Trends and disparities in deaths involving atherosclerotic cardiovascular disease and stroke-related conditions among U.S. adults, 1999–2025
By
Muhammad Atif Mazhar
Abdal Ahmad
Vishan Das
Danyal Ahmad
Kaneez Fatima
Muhammad Mukhlis
Eshal Atif
Zubair Ahmed
Sadia Qazi
July 16, 2026
Clinical Scorecard: Mortality Trends and Inequities Related to Atherosclerotic Cardiovascular Disease and Stroke Among Adults in the U.S., 1999–2025
At a Glance
Category Detail
Condition Atherosclerotic Cardiovascular Disease and Stroke
Key Mechanisms Overlap of risk factors and clinical consequences between ASCVD and stroke.
Target Population Adults aged ≥25 years in the United States.
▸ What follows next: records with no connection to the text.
(** * immudb embedded SQL engine: statement compiler, expression tree, lexer

    A shallow embedding of [embedded/sql] (statements and expressions, the
    lexer) and the properties of it that the specification states.

    Conventions of the embedding:
    - Go's [int64] is [Z] with the wrap-around written out ([wrap64]);
      [uint32] identifiers are [N]; [[]byte] is [list byte]; [string] is
      [string] (a sequence of bytes).
    - A function returning [(T, error)] returns [res T]; a nil-pointer
      dereference of the source is the error [ErrPanic].
    - Go maps that are looked up and updated are [gmap]s.  A Go map that
      the source only ranges over ([table.colsByID], [table.indexes]) is a
      list standing for the order in which it is ranged over, taken to be
      the same for every loop over it.  What is proved below holds for
      every such list, and speaks of the entries of an index by membership
      and by their position before or after the primary entry, not by
      their order among the entries of other indexes.
    - Pointers that the source mutates in place ([table.maxPK],
      [catalog.mutated], the [TxSummary] under construction, the
      [rangesByColID] map) are threaded as explicit state. *)

From Stdlib Require Import ZArith Lia List Ascii String.
From Stdlib Require Import Strings.Byte.
From stdpp Require Import gmap strings list fin_maps.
Care Setting Population-based analysis of mortality trends.
Key Highlights
Overall average age-adjusted mortality rate (AAMR) was 15.01 per 100,000. Mortality declined from 26.82 in 1999 to 10.91 per 100,000 in 2025. Mortality burden remains higher among men, older adults, and Black individuals. Significant increase in mortality rates observed among adults aged 25–44 years after 2015. Persistent disparities in mortality rates across demographic and geographic groups.
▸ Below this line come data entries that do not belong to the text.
Definition test (w : world) : world :=
  let '(probe, w) := Clone w in
  match Setup probe (config w) with
  | Some err =>
      log (LogTestSetupFailed err) (emit (EvSetup probe (Some err)) w)
  | None =>
      let w := emit (EvSetup probe None) w in
      let w := emit (EvDo probe) w in
      let w := log (LogTestCall (Do probe 1%nat)) w in
      emit (EvTeardown probe (Teardown probe)) w
  end.

(** The rate of ramp-up second [i]: lines 137-140. *)
Definition stepRate (c : Config) (i : Z) : Z :=
  let rps := GoInt.div (GoInt.mul i (RPS c)) (RampupTimeSec c) in
  if rps =? 0 then 1 else rps.

Definition spawnThresholdRatio : float := 0x1.ccccccccccccdp-1%float.

(** Line 155: [int(math.Trunc(float64(rps)/rampMetrics.Rate)) * len(r.attackers)]. *)
Definition wantedAttackers (rate : float) (rps : Z) (n : Z) : Z :=
  GoInt.mul (GoFloat.to_int (GoFloat.Trunc (GoFloat.of_int rps / rate))) n.

(** The body of the loop of lines 156-165.  The [break] sits inside the
    test of [Verbose]: a quiet run keeps counting without spawning. *)
Definition spawnRound (s : Z) (w : world) : bool * world :=
  if s <? MaxAttackers (config w) then (true, spawnAttacker w)
  else if Verbose (config w)
       then (false, log (LogReachedMax (MaxAttackers (config w))) w)
       else (true, w).

(** The test of line 149. *)
Definition belowTarget (rate : float) (rps : Z) : bool :=
  ((0 <? rate) && (rate <? GoFloat.of_int rps))%float.

(** The test of line 154. *)
Definition belowThreshold (rate : float) (rps : Z) : bool :=
  (rate / GoFloat.of_int rps <? spawnThresholdRatio)%float.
Guideline-Based Recommendations
Diagnosis
Utilize death-certificate data to identify coexisting ASCVD- and stroke-related conditions.
Management
Implement equitable prevention strategies targeting high-burden populations.
Monitoring & Follow-up
Track mortality trends by sex, age group, race/ethnicity, and geographic location.
Risks
Recognize higher mortality rates among non-metropolitan populations and specific racial/ethnic groups.
Patient & Prescribing Data
Adults aged ≥25 years with ASCVD and stroke-related conditions.
Focus on prevention and risk-factor modification in high-burden demographics.
Clinical Best Practices
Adopt an integrated vascular medicine approach for risk assessment and prevention. Ensure accurate documentation of coexisting conditions on death certificates.